Buy Swaziland Pineapples Directly From Exporters & Suppliers - Best of 2020 Market Prices

Summary
Produce Swaziland pineapples
Common Name Anana comosus, ananas
Size Plant height: 1.5-1.8m Fruit: 12inches long,1-10pounds. Size 6,8,10,12
Variety Cayena Lisa, queen, perola, perolera, green selacia, red Spanish and Spanish from Singapore
Season Planting seasons: Feb-Apr June-Dec Harvest seasons: Feb-May Jul-Oct
Storage and Packing 3-4wks,7-12 degrees Celsius, 90%humidity, boxes, cans and cartons
Transport Conditions Short time, specialized vehicle, thermal insulator, temp 10-12 degree Celsius

Swaziland pineapples were first grown commercially in 1954. Approximately 50% of the total volumes grown are exported and the rest are sold locally. 

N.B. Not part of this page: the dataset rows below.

Definition Known_KernTime : list Info :=
  [mkInfo "kern.boottime" "System boot time" TypeTimeval CatKernTime;
   mkInfo "kern.sleeptime" "Time spent sleeping" TypeTimeval CatKernTime;
   mkInfo "kern.waketime" "Last wake time" TypeTimeval CatKernTime;
   mkInfo "kern.wake_abs_time" "Absolute time of last wake" TypeUint64 CatKernTime;
   mkInfo "kern.sleep_abs_time" "Absolute time of sleep" TypeUint64 CatKernTime;
   mkInfo "kern.useractive_abs_time" "User-active absolute time" TypeUint64 CatKernTime;
   mkInfo "kern.userinactive_abs_time" "User-inactive absolute time" TypeUint64 CatKernTime;
   mkInfo "kern.monotonicclock_usecs" "Monotonic clock (usecs)" TypeUint64 CatKernTime;
   mkInfo "kern.clockrate" "Clock rate info" TypeClock CatKernTime].

Definition Known_KernLimits : list Info :=
  [mkInfo "kern.maxproc" "Max processes" TypeInt32 CatKernLimits;
   mkInfo "kern.maxprocperuid" "Max processes per user" TypeInt32 CatKernLimits;
   mkInfo "kern.maxfiles" "Max open files" TypeInt32 CatKernLimits;
   mkInfo "kern.maxfilesperproc" "Max open files per process" TypeInt32 CatKernLimits;
   mkInfo "kern.maxvnodes" "Max vnodes" TypeInt32 CatKernLimits;
   mkInfo "kern.maxnbuf" "Max buffer cache entries" TypeInt32 CatKernLimits;
   mkInfo "kern.argmax" "Max argument list size" TypeInt32 CatKernLimits;
   mkInfo "kern.ngroups" "Max supplementary groups" TypeInt32 CatKernLimits;
   mkInfo "kern.aiomax" "Max AIO operations" TypeInt32 CatKernLimits;
   mkInfo "kern.aioprocmax" "Max AIO per process" TypeInt32 CatKernLimits;
   mkInfo "kern.coredump" "Core dumps enabled" TypeInt32 CatKernLimits;
   mkInfo "kern.num_tasks" "Task limit (not live count, always 4096)" TypeInt32 CatKernLimits;
   mkInfo "kern.num_threads" "Thread limit (not live count, always 20480)" TypeInt32 CatKernLimits;
   mkInfo "kern.num_taskthreads" "Threads-per-task limit (not live count, always 4096)" TypeInt32 CatKernLimits].

Definition Known_KernIPC : list Info :=
  [mkInfo "kern.ipc.maxsockbuf" "Max socket buffer size" TypeInt32 CatKernIPC;
   mkInfo "kern.ipc.somaxconn" "Max listen backlog" TypeInt32 CatKernIPC;
   mkInfo "kern.ipc.nmbclusters" "Network mbuf clusters" TypeInt32 CatKernIPC].

Definition Known_KernMisc : list Info :=
  [mkInfo "kern.hv_support" "Hypervisor support" TypeInt32 CatKernMisc;
   mkInfo "kern.hv_vmm_present" "VMM currently active" TypeInt32 CatKernMisc;
   mkInfo "kern.secure_kernel" "Secure kernel mode" TypeInt32 CatKernMisc;
   mkInfo "kern.safeboot" "Safe boot mode" TypeInt32 CatKernMisc;
   mkInfo "kern.hibernatemode" "Hibernate mode" TypeInt32 CatKernMisc;
   mkInfo "kern.hibernatecount" "Hibernate count" TypeInt32 CatKernMisc;
   mkInfo "kern.slide" "Kernel ASLR slide" TypeInt32 CatKernMisc;
   mkInfo "kern.stack_size" "Default stack size" TypeInt32 CatKernMisc;
   mkInfo "kern.stack_depth_max" "Max stack depth" TypeInt32 CatKernMisc].

Definition Known_VMPressure : list Info :=
  [mkInfo "vm.memory_pressure" "Memory pressure (1=normal, 2=warn, 4=critical)" TypeInt32 CatVMPressure;
   mkInfo "vm.page_free_wanted" "Pages wanted by free list" TypeInt32 CatVMPressure;
   mkInfo "vm.vm_page_free_target" "Target free page count" TypeInt32 CatVMPressure].

Definition Known_VMPages : list Info :=
  [mkInfo "vm.pages" "Total physical pages" TypeInt32 CatVMPages;
   mkInfo "vm.pagesize" "VM page size" TypeInt32 CatVMPages;
   mkInfo "vm.page_free_count" "Free pages" TypeInt32 CatVMPages;
   mkInfo "vm.page_speculative_count" "Speculative (prefetched) pages" TypeInt32 CatVMPages;
   mkInfo "vm.page_cleaned_count" "Cleaned pages" TypeInt32 CatVMPages;
   mkInfo "vm.page_pageable_internal_count" "Pageable internal (anon) pages" TypeInt32 CatVMPages;
   mkInfo "vm.page_pageable_external_count" "Pageable external (file) pages" TypeInt32 CatVMPages;
   mkInfo "vm.page_purgeable_count" "Purgeable pages" TypeInt32 CatVMPages;
   mkInfo "vm.page_purgeable_wired_count" "Purgeable wired pages" TypeInt32 CatVMPages;
   mkInfo "vm.page_reusable_count" "Reusable pages" TypeInt32 CatVMPages;
   mkInfo "vm.page_realtime_count" "Realtime pages" TypeInt32 CatVMPages;
   mkInfo "vm.vm_page_external_count" "External (file-cache) pages" TypeInt32 CatVMPages;
   mkInfo "vm.vm_page_background_count" "Background pages" TypeInt32 CatVMPages;
   mkInfo "vm.vm_page_background_internal_count" "Background internal pages" TypeInt32 CatVMPages;
   mkInfo "vm.vm_page_background_external_count" "Background external pages" TypeInt32 CatVMPages;
   mkInfo "vm.vm_page_background_target" "Background page target" TypeInt32 CatVMPages;
   mkInfo "vm.pages_grabbed" "Total pages grabbed from free list" TypeInt64 CatVMPages].

Definition Known_VMCompressor : list Info :=
  [mkInfo "vm.compressor_mode" "Compressor mode (7=compress+swap)" TypeInt32 CatVMCompressor;
   mkInfo "vm.compressor_is_active" "Compressor active" TypeInt32 CatVMCompressor;
   mkInfo "vm.compressor_available" "Compressor available" TypeInt32 CatVMCompressor;
   mkInfo "vm.compressor_input_bytes" "Bytes submitted to compressor" TypeUint64 CatVMCompressor;
   mkInfo "vm.compressor_compressed_bytes" "Bytes after compression" TypeUint64 CatVMCompressor;
   mkInfo "vm.compressor_bytes_used" "Current compressor memory usage" TypeUint64 CatVMCompressor;
   mkInfo "vm.compressor_pool_size" "Compressor pool size" TypeUint64 CatVMCompressor;
   mkInfo "vm.compressor_segment_pages_compressed" "Compressed segment pages" TypeInt32 CatVMCompressor;
   mkInfo "vm.compressor_segment_limit" "Max compressed segments" TypeInt32 CatVMCompressor;
   mkInfo "vm.compressor_swapouts_under_30s" "Swapouts within 30s of compress" TypeInt64 CatVMCompressor;
   mkInfo "vm.compressor_swapouts_under_60s" "Swapouts within 60s" TypeInt64 CatVMCompressor;
   mkInfo "vm.compressor_swapouts_under_300s" "Swapouts within 300s" TypeInt64 CatVMCompressor;
   mkInfo "vm.compressor_swapper_reclaim_swapins" "Reclaim swap-ins" TypeInt64 CatVMCompressor;
   mkInfo "vm.compressor_swapper_defrag_swapins" "Defrag swap-ins" TypeInt64 CatVMCompressor;
   mkInfo "vm.compressor_swapper_swapout_thrashing_detected" "Swap thrashing events" TypeInt64 CatVMCompressor].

The pineapple is a tropical plant belonging to the Bromeliaceae family that is grown for its edible fruit. It is the only plant in its family with commercial value. This pineapple plant is originally from the tropical regions of America.

The pineapple plant has a short, thick and strong stem. Its leaves are waxy and sharp with needle-like tips. They are dark green but sometimes may have red or cream stripes. The plant produces purple or red flowers. These flowers produce individual fruits which have a tough skin and a yellow, fibrous and juicy flesh.

A pineapple plant grows to about 1.5 to 1.8 meters in height. Other larger varieties may grow slightly longer than this. The average pineapple fruit is about 12 inches long and may weigh anything between one and ten pounds depending on the variety.

Temperatures between 23 and 32 degrees Celsius and well-drained soils provide the optimum conditions for the proper growth of the pineapple plant. These plants can tolerate cold temperatures for a short period, but freezing temperatures may kill the plant. Waterlogged soils also lead to root rot and consequently lead to the eventual death of the plant.

Swaziland pineapples are mainly planted in the Malkerns, Lobamba, Eluyengweni, Mtilane and Ezulwini areas in the Swaziland middleweld. Pineapple planting in Swaziland occurs in two seasons each year, and this is between February and April and between June and December. The ananas plant has an estimated life span of seven years. It bears its first fruit about two years after planting. Every year after the first fruit, each plant produces just one fruit. There are also two harvesting seasons each year; February to May and July to October.

The variation in the various types of pineapples grown in Swaziland can be attributed to alterations that occur in the plant’s DNA during flowering. This is because the pineapple plant does not self pollinate, and cross-pollination only happens on rare occasions.

There are seven main varieties of pineapple in Swaziland. These include;

  • Cayena Lisa: this variety has one of the longest production cycles. It is tolerant of fruit collapse but more prone to plagues and diseases. Its fruit has a pale yellow flesh with juice that has a high sugar content
  • Queen: this fruit has a golden yellow pulp. It is harvested right before maturity and is mostly intended for the fresh market. It is highly tolerant of plagues, stress and adverse climatic conditions.
  • Perola: this variety was initially cultivated in Brazil. Its average weight is between 0.9 and 1 kilogram and has very high sugar and ascorbic acid content. It can withstand high temperature but is very sensitive to high nutrient levels in the soil.
  • Red Spanish: this cultivar is originally from the Caribbean. It weighs about 2kgand has medium sugar and low acidity content. It is resistant to pest and drought.
  • Perolera: this type of pineapple is sensitive to pests and stress. It is prone to mechanical damage, especially during shipping. It has low sugar content.

Other varieties of Swaziland pineapples are the green selacia and Spanish from Singapore.

Harvesting of pineapples is labour-intensive as the farmers manually pick the fruits one by one. It is done when the fruit has started turning yellow indicating maturity. Right after harvest, pineapples are washed and sorted for quality check. Whole pineapples are then packed in large boxes while cut pineapples are packed in cans and polythene bags. The boxes and bags are labelled with the product name, country of produce and manufacture and expiry date.

Pineapples can be stored for 3-4 weeks in temperatures between 7 and 12 degrees Celsius. Exposure to temperatures higher than 12 degrees Celsius will lead to early rotting and molding. An optimum humidity of 90% should also be observed.

It is essential to transport pineapples in a short period as possible. Transport is done using specially designed vehicles fitted with thermal insulation. They are transported in controlled temperatures of between 10 and 12 degrees Celsius. If shipped in temperatures below seven degrees Celsius, they may get chilling injuries hence leading to a decrease in market value.